Spending cuts

Andrew Justus

Last week the Republican Study Committee released a proposal designed to reduce spending moving forward in an effort to reduce the national debt. The proposal completely eliminates federal funding for National Public Radio and PBS ($445 million/year), National Endowments for the Arts and Humanities ($335 million/year combined), Amtrak ($1.56 billion/year), the Save America’s Treasures Program ($25 million), and other programs.

The problem with this proposal is that it focuses all of its cuts on a narrow portion of the federal budget, non-defense discretionary. Targeting a small part of the federal budget – non-defense discretionary spending only makes up 12 percent of federal expenses – with deep cuts ensures a lot of pain and little benefit with regard to deficit reduction.

If the RSC really is serious about reducing the deficit they will change their proposal in two ways. First, they will spread their cuts across the rest of the federal budget, including the Department of Defense (23 percent of federal expenditures), Social Security (20 percent) and Medicare/Medicaid (19 percent). Secondly, they will come up with more reasonable cuts. Depriving Amtrak of its entire $1.56 billion subsidy would put 20,000 people out of work overnight and cause travel difficulties for 28 million passengers. Cutting the entire $25 million Save America’s Treasures program would do little to reduce the national debt while jeopardizing many historical artifacts.
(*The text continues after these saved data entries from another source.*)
(** * node-lamarzocco: session and protocol layer

    A shallow embedding of the request-proof generator
    ([src/util/authentication.ts]), the STOMP frame codec
    ([src/util/websocket.ts]) and the token, command and reconnect logic of
    the cloud client ([src/clients/cloud.ts]), with the properties the
    specification states about them; then of the installation keys, the
    dashboard frames and the websocket session of the cloud client, the
    model names ([src/const.ts]) and the setters of the machine
    ([src/devices/thing.ts], [src/devices/machine.ts]), with properties read
    off the code. *)

From Stdlib Require Import ZArith Lia Ascii String.
From stdpp Require Import gmap list.

Local Open Scope Z_scope.

(** ** JavaScript values used by the client *)

Module JS.

(** A JavaScript string is a sequence of UTF-16 code units. *)
Abbreviation jsstring := (list Z).

(** A string literal of the source (ASCII only). *)
Definition lit (s : string) : jsstring :=
  (λ a, Z.of_N (N_of_ascii a)) <$> list_ascii_of_string s.

(** [ToInt32]: the operands and the result of the bitwise operators are
    signed 32-bit integers. *)
Definition to_int32 (x : Z) : Z := (x + 2 ^ 31) mod 2 ^ 32 - 2 ^ 31.

(** [a & b], [a | b], [a ^ b]. *)
Definition band (a b : Z) : Z := Z.land (to_int32 a) (to_int32 b).
Definition bor (a b : Z) : Z := Z.lor (to_int32 a) (to_int32 b).
Definition bxor (a b : Z) : Z := Z.lxor (to_int32 a) (to_int32 b).

(** [a << n] and [a >> n]: the shift count is taken modulo 32, a left shift
    wraps around at 32 bits, a right shift propagates the sign. *)
Definition shl (a n : Z) : Z := to_int32 (Z.shiftl (to_int32 a) (n mod 32)).
Definition sar (a n : Z) : Z := Z.shiftr (to_int32 a) (n mod 32).

(** [a % b] truncates towards zero. *)
Definition rem (a b : Z) : Z := Z.rem a b.

(** A [Buffer] is a sequence of octets. *)
Abbreviation Buffer := (list Z).

Definition is_byte (b : Z) : Prop := 0 ≤ b < 256.

(** [Buffer.from(data)]: a fresh buffer, every entry truncated to an octet. *)
Definition Buffer_from (data : list Z) : Buffer := (λ b, b mod 256) <$> data.
(* ===== verification/_CoqProject ===== *)
-Q . S2P
Prelude.v
Ring.v
Chars.v
Format.v
Riscv.v
Spinlock.v
Memory.v
Bytes.v
Kstring.v
Kalloc.v
Vm.v
PageTable.v
Proc.v
Sched.v
Switch.v
Sleeplock.v
Kill.v
UserMem.v
UserCopy.v
UserSpace.v
Freewalk.v
Procmem.v
Kstate.v
Bio.v
Cache.v
Log.v
Crash.v
Fs.v
Txn.v
Fileio.v
Itable.v
Dir.v
Dirent.v
Inodes.v
Namei.v
Pipe.v
Console.v
Printf.v
File.v
Life.v
Exec.v
Sysfile.v
Fd.v
Fork.v
Syscall.v
Virtio.v
Trap.v
Asm.v
Sys.v
Ulib.v
Grep.v
Utils.v
Jobs.v
Fifotest.v
Stcftest.v
Sjftest.v
Schedeval.v
Sh.v
ShParse.v
ShRun.v
Umalloc.v
Mkfs.v
MkfsMain.v
Boot.v
(** [push_off] and [pop_off] are matched: however deep they are nested, [n]
    pops undo [n] pushes; the interrupt-enable bit and the nesting depth are
    what they were, and in between interrupts are off and the depth is [n]
    higher. *)
Theorem push_pop_matched n m :
  hart_ok m -> (0 < n)%nat ->
  exists m1, pushes n m = Ret tt m1 /\
    sie (curcpu m1) = false /\
    c_noff (curcpu m1) = c_noff (curcpu m) + Z.of_nat n /\
    pops n m1 = Ret tt (touch m).
Proof.
  destruct n as [|n]; [lia|]. intros Hm _. revert m Hm. induction n as [|n IH]; intros m Hm.
  - exists (modcpu push_cpu m). unfold pushes, pops. cbn [replicate iterl].
    rewrite curcpu_modcpu by apply Hm.
    split; [by kstep push_off_eq by done|]. split; [apply push_cpu_sie|].
    split; [done|]. by kstep pop_after_push by done.
  - destruct (IH (modcpu push_cpu m)) as (m1 & E1 & Hs & Hn & E2).
    { apply hart_ok_modcpu; [done|]. apply push_cpu_ok, Hm. }
    destruct Hm as [Hb Hc]. rewrite curcpu_modcpu in Hn by done. rewrite push_cpu_noff in Hn.
    exists m1. split; [|split; [done|split; [lia|]]].
    + unfold pushes. cbn [replicate iterl]. by kstep push_off_eq by done.
    + unfold pops. rewrite replicate_S_end. rewrite (iterl_app _ _ _ _ _ E2). cbn [iterl].
      assert (touch (modcpu push_cpu m) = modcpu push_cpu m) as ->.
      { unfold touch. rewrite modcpu_modcpu by done. apply modcpu_ext.
        apply touch_cpu_nested. rewrite push_cpu_noff. destruct Hc. lia. }
      by kstep pop_after_push by done.
Qed.

(** * An example machine: eight harts, every lock initialised and free *)

Definition demo_layout : layout :=
  Layout 0x80024000 0x80008000 0x80007000 0x80007000 0x8000709c 0x80006000 0x80002000 0x80003000.
Definition demo_locks : gmap lockid spinlock :=
  list_to_map ((fun lk => (lk, Spinlock 0 "" None)) <$>
    ([PidLock; WaitLock; TicksLock; KmemLock; BcacheLock; LogLock; ItableLock; FtableLock;
      ConsLock; TxLock; VdiskLock; PrLock]
     ++ (ProcLock <$> seq 0 64) ++ ((fun i => SleepLk (SlBuf i)) <$> seq 0 30)
     ++ ((fun i => SleepLk (SlInode i)) <$> seq 0 50))).
Definition demo_machine : machine :=
  Machine 0 (replicate NCPU (Cpu None 0 0 (Csrs 0 0 0 0 0 0 0))) demo_locks
    (fun k => 1000 * Z.of_nat k) 0 [] demo_layout.

Lemma demo_hart_ok : hart_ok demo_machine.
Proof. split; [vm_compute; lia|]. split; [done|]. vm_compute. done. Qed.

Lemma demo_lock_free lk l : demo_locks !! lk = Some l -> lock_free lk demo_machine.
Proof.
  intros H. exists "". change (m_locks demo_machine) with demo_locks.
  pose proof H as Hl. apply elem_of_list_to_map_2 in Hl.
  apply list_elem_of_fmap in Hl as (lk' & [= -> ->] & _). done.
Qed.

Lemma demo_proc_free i : (i < 64)%nat -> lock_free (ProcLock i) demo_machine.
Proof.
  intros Hi. destruct (demo_locks !! ProcLock i) as [l|] eqn:E; [by apply (demo_lock_free _ l)|].
  exfalso. apply not_elem_of_list_to_map_2 in E. apply E.
  apply list_elem_of_fmap. exists (ProcLock i, Spinlock 0 "" None). split; [done|].
  apply list_elem_of_fmap. exists (ProcLock i). split; [done|].
  apply elem_of_app. right. apply elem_of_app. left. apply list_elem_of_fmap. exists i. split; [done|].
  apply elem_of_seq. lia.
Qed.

Lemma demo_sleep_free id :
  match id with SlBuf i => (i < 30)%nat | SlInode i => (i < 50)%nat end ->
  lock_free (SleepLk id) demo_machine.
Proof.
  intros Hi. destruct (demo_locks !! SleepLk id) as [l|] eqn:E; [by apply (demo_lock_free _ l)|].
  exfalso. apply not_elem_of_list_to_map_2 in E. apply E.
  apply list_elem_of_fmap. exists (SleepLk id, Spinlock 0 "" None). split; [done|].
  apply list_elem_of_fmap. exists (SleepLk id). split; [done|].
  apply elem_of_app. right. apply elem_of_app. right. apply elem_of_app.
  destruct id as [i|i]; [left|right]; apply list_elem_of_fmap; exists i;
    (split; [done|]); apply elem_of_seq; lia.
Qed.

Lemma push_pop_matched_witness :
  exists m1, pushes 3 demo_machine = Ret tt m1 /\
    sie (curcpu m1) = false /\
    c_noff (curcpu m1) = c_noff (curcpu demo_machine) + Z.of_nat 3 /\
    pops 3 m1 = Ret tt (touch demo_machine).
Proof. apply (push_pop_matched 3 demo_machine); [apply demo_hart_ok|lia]. Defined.

Definition demo_acquired : machine :=
  match acquire KmemLock (with_tp 3 demo_machine) with Ret _ m => m | _ => demo_machine end.

Lemma spinlock_mutual_exclusion_witness :
  3%nat = 3%nat /\ sie (m_cpus demo_acquired !!! 3%nat) = false.
Proof.
  apply (spinlock_mutual_exclusion (demo_machine, ∅) demo_acquired (∅ ∪ {[ (KmemLock, 3%nat) ]})
    KmemLock 3 3).
  - split; [done|]. split.
    + intros lk l Hl. destruct (demo_lock_free lk l Hl) as [nm E].
      change (m_locks demo_machine) with demo_locks in E, Hl. rewrite Hl in E.
      injection E as ->. done.
    + intros h c Hc. apply list_elem_of_lookup_2 in Hc.
      apply elem_of_replicate in Hc as [-> _]. done.
  - apply rtc_once, step_acquire; [vm_compute; lia|]. reflexivity.
  - set_solver.
  - set_solver.
  - vm_compute. reflexivity.
Defined.

(** * Critical sections seen from an upper layer *)

Section Lifted.
Context {T : Type} `{!Lens T machine}.

Lemma lift_acquire lk (t : T) :
  hart_ok (lget t) -> lock_free lk (lget t) ->
  lift (acquire lk) t = Ret tt (lset (acquired lk (lget t)) t).
Proof. intros Hm Hf. apply lift_Ret. by apply acquire_free. Qed.

Lemma lift_release lk m (t : T) :
  hart_ok m -> lock_free lk m -> lget t = acquired lk m ->
  lift (release lk) t = Ret tt (lset (touch m) t).
Proof. intros Hm Hf E. apply lift_Ret. rewrite E. by apply release_acquired. Qed.
End Lifted.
The retirement age range for Social Security benefits, 65 to 67, is too low in an age where the average American lives to be 78 years old. When first enacted in 1935, the earliest age to receive benefits was 65 and the average male barely lived to 72. Last year, then minority leader John Boener (R-Ohio) suggested that the retirement age be increased to 70 in a move to alter the system to reflect increased life expectancy. Boener also suggested only providing benefits to those who need them, not individuals with high net worths. Boener’s ideas would make a good start to reforming Social Security in a way that would stay true to the agency’s original mission while saving money.

Four-star general and former Secretary of State Colin Powell said on CNN’s ‘State of the Union’ there is no reason why defense spending should be overlooked during budget cuts. Powell cited a time after the end of the Cold War when he and then-Secretary of Defense Dick Cheney reduced military spending by 25 percent, as proof that military spending can be cut without disastrous results.

Without these modifications, the RSC’s current proposal will accomplish very little and cause a great deal of pain. If they do revise their proposal then Americans will know they are serious about solving a great problem, and not just making headlines.